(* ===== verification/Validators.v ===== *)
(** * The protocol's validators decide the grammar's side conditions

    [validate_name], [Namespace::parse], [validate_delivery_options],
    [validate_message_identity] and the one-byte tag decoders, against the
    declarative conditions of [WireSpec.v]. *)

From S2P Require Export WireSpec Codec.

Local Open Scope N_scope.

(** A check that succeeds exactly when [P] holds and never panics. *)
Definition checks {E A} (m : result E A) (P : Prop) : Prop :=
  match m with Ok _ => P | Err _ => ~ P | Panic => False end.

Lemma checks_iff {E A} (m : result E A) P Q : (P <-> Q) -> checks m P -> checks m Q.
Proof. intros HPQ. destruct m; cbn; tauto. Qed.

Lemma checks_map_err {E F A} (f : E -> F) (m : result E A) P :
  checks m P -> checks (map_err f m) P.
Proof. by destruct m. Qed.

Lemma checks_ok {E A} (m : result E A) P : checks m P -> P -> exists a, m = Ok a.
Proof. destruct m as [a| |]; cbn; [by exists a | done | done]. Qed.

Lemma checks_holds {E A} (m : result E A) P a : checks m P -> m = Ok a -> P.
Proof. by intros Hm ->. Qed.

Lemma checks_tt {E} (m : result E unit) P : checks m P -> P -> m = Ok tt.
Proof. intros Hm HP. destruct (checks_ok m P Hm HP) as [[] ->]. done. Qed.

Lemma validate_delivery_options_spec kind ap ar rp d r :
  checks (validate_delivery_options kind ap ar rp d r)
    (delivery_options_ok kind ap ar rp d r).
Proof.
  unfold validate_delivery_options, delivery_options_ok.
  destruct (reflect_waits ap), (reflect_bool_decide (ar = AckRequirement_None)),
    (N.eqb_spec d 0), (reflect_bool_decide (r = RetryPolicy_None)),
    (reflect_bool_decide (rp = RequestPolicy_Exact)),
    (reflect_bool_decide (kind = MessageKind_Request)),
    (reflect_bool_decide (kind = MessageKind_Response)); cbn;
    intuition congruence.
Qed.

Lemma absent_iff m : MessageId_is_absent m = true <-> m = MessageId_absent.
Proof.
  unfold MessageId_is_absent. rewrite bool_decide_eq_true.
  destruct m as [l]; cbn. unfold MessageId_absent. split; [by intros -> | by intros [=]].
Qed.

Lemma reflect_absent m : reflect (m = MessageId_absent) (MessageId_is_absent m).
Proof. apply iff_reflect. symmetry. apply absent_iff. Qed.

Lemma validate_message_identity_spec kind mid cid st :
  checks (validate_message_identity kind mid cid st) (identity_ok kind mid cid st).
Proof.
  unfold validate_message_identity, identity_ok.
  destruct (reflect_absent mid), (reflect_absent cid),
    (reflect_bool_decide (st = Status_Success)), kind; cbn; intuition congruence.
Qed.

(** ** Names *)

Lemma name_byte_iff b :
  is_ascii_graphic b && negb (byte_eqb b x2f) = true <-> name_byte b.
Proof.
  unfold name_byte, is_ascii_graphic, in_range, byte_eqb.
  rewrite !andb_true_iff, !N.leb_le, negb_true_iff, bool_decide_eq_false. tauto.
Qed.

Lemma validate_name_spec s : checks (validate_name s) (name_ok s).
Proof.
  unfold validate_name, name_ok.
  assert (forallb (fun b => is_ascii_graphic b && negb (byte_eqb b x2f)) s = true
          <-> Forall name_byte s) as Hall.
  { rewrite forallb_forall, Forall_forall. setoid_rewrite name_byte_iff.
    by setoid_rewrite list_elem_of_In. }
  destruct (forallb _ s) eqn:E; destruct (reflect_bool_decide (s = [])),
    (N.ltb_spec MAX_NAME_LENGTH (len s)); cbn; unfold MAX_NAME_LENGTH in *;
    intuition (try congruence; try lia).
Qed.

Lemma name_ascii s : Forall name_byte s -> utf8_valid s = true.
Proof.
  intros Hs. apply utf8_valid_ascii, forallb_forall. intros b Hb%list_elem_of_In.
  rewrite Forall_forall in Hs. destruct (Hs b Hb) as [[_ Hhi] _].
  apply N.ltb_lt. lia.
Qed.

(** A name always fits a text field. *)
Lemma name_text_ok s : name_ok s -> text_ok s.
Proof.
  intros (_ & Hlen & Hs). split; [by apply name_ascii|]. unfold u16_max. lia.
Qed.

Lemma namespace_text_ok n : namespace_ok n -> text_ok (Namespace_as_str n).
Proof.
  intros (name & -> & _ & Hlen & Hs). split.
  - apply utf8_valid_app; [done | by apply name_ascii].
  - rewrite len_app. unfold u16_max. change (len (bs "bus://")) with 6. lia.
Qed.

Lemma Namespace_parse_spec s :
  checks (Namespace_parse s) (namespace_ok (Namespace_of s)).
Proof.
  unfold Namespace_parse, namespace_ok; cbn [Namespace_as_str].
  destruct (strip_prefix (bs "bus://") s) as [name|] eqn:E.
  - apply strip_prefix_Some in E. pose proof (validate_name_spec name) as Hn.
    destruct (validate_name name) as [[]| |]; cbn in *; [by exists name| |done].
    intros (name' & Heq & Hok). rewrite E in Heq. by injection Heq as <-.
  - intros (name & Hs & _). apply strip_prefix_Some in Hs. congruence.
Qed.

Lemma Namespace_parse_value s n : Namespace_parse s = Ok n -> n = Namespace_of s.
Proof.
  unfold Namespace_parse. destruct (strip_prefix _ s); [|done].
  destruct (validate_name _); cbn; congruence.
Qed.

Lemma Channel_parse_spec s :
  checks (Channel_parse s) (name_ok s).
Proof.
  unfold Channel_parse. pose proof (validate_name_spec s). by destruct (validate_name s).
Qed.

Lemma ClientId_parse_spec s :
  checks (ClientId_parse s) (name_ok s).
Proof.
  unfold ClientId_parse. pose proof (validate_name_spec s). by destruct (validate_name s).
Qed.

━━━━━━━━━━━━━━━━━━━━━━━━━━━━━━

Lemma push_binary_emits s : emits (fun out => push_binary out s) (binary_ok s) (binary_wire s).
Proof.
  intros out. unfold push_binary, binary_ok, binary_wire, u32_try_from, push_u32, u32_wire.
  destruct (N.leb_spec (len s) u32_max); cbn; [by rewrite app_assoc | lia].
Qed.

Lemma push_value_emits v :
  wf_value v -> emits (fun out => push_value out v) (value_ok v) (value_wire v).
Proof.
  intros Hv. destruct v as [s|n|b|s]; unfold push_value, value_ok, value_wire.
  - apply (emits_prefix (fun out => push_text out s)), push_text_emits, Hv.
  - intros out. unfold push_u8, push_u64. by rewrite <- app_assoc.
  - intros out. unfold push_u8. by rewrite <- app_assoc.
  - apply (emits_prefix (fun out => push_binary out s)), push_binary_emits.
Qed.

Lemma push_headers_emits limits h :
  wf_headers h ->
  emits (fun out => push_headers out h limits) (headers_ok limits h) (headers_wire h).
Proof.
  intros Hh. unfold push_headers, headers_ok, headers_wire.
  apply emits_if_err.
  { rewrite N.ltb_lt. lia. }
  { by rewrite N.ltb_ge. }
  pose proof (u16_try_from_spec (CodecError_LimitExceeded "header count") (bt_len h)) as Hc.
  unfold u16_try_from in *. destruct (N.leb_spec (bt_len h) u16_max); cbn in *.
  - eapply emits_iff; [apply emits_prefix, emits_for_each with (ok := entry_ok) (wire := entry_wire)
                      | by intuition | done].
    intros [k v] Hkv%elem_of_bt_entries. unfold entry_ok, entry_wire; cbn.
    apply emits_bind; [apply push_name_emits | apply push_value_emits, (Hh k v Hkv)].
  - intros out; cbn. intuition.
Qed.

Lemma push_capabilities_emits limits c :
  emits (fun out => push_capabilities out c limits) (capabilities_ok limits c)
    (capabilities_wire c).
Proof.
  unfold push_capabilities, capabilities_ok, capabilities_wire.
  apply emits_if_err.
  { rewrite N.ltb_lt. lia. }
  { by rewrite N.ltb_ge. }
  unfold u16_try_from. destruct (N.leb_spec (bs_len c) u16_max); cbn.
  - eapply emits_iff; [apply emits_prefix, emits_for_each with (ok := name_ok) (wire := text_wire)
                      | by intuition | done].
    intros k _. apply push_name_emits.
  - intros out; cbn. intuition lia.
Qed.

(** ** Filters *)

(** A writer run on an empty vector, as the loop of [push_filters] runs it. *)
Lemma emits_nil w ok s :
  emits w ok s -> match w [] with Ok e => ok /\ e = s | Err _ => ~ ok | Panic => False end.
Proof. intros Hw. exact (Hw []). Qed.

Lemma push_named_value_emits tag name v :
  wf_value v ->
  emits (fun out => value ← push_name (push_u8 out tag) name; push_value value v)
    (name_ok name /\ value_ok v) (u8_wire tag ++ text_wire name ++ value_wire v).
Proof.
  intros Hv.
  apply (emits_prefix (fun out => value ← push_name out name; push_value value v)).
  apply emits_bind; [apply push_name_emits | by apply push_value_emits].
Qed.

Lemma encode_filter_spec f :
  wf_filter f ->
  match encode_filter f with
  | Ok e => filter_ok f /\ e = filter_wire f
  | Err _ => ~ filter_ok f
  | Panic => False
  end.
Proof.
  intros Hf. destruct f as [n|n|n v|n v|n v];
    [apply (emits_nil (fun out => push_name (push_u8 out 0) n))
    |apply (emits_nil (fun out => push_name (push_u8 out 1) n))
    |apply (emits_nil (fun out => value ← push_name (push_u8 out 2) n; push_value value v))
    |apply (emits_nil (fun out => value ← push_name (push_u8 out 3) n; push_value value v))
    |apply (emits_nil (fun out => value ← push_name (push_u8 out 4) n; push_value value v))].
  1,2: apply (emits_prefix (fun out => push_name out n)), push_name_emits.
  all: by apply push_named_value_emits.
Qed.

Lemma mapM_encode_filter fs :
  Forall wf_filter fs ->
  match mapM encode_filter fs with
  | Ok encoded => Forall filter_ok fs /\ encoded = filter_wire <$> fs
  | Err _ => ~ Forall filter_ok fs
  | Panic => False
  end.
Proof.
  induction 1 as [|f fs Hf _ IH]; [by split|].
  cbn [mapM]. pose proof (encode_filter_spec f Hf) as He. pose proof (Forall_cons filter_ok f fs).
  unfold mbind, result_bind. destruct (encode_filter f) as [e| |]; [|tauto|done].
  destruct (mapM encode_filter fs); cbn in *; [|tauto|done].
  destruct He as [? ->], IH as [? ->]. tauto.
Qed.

━━━━━━━━━━━━━━━━━━━━━━━━━━━━━━

**WHAT NEEDS TO BE DONE:**
The entries above hold a line with "(* ===== verification/Validators.v ===== *)" and a later line with "Proof. intros Hm". Write out exactly those lines and all lines between, nothing more.

**ANSWER TO THIS EXERCISE:**
(* ===== verification/Validators.v ===== *)
(** * The protocol's validators decide the grammar's side conditions

    [validate_name], [Namespace::parse], [validate_delivery_options],
    [validate_message_identity] and the one-byte tag decoders, against the
    declarative conditions of [WireSpec.v]. *)

From S2P Require Export WireSpec Codec.

Local Open Scope N_scope.

(** A check that succeeds exactly when [P] holds and never panics. *)
Definition checks {E A} (m : result E A) (P : Prop) : Prop :=
  match m with Ok _ => P | Err _ => ~ P | Panic => False end.

Lemma checks_iff {E A} (m : result E A) P Q : (P <-> Q) -> checks m P -> checks m Q.
Proof. intros HPQ. destruct m; cbn; tauto. Qed.

Lemma checks_map_err {E F A} (f : E -> F) (m : result E A) P :
  checks m P -> checks (map_err f m) P.
Proof. by destruct m. Qed.

Lemma checks_ok {E A} (m : result E A) P : checks m P -> P -> exists a, m = Ok a.
Proof. destruct m as [a| |]; cbn; [by exists a | done | done]. Qed.

Lemma checks_holds {E A} (m : result E A) P a : checks m P -> m = Ok a -> P.
Proof. by intros Hm ->. Qed.

Lemma checks_tt {E} (m : result E unit) P : checks m P -> P -> m = Ok tt.
Proof. intros Hm HP. destruct (checks_ok m P Hm HP) as [[] ->]. done. Qed.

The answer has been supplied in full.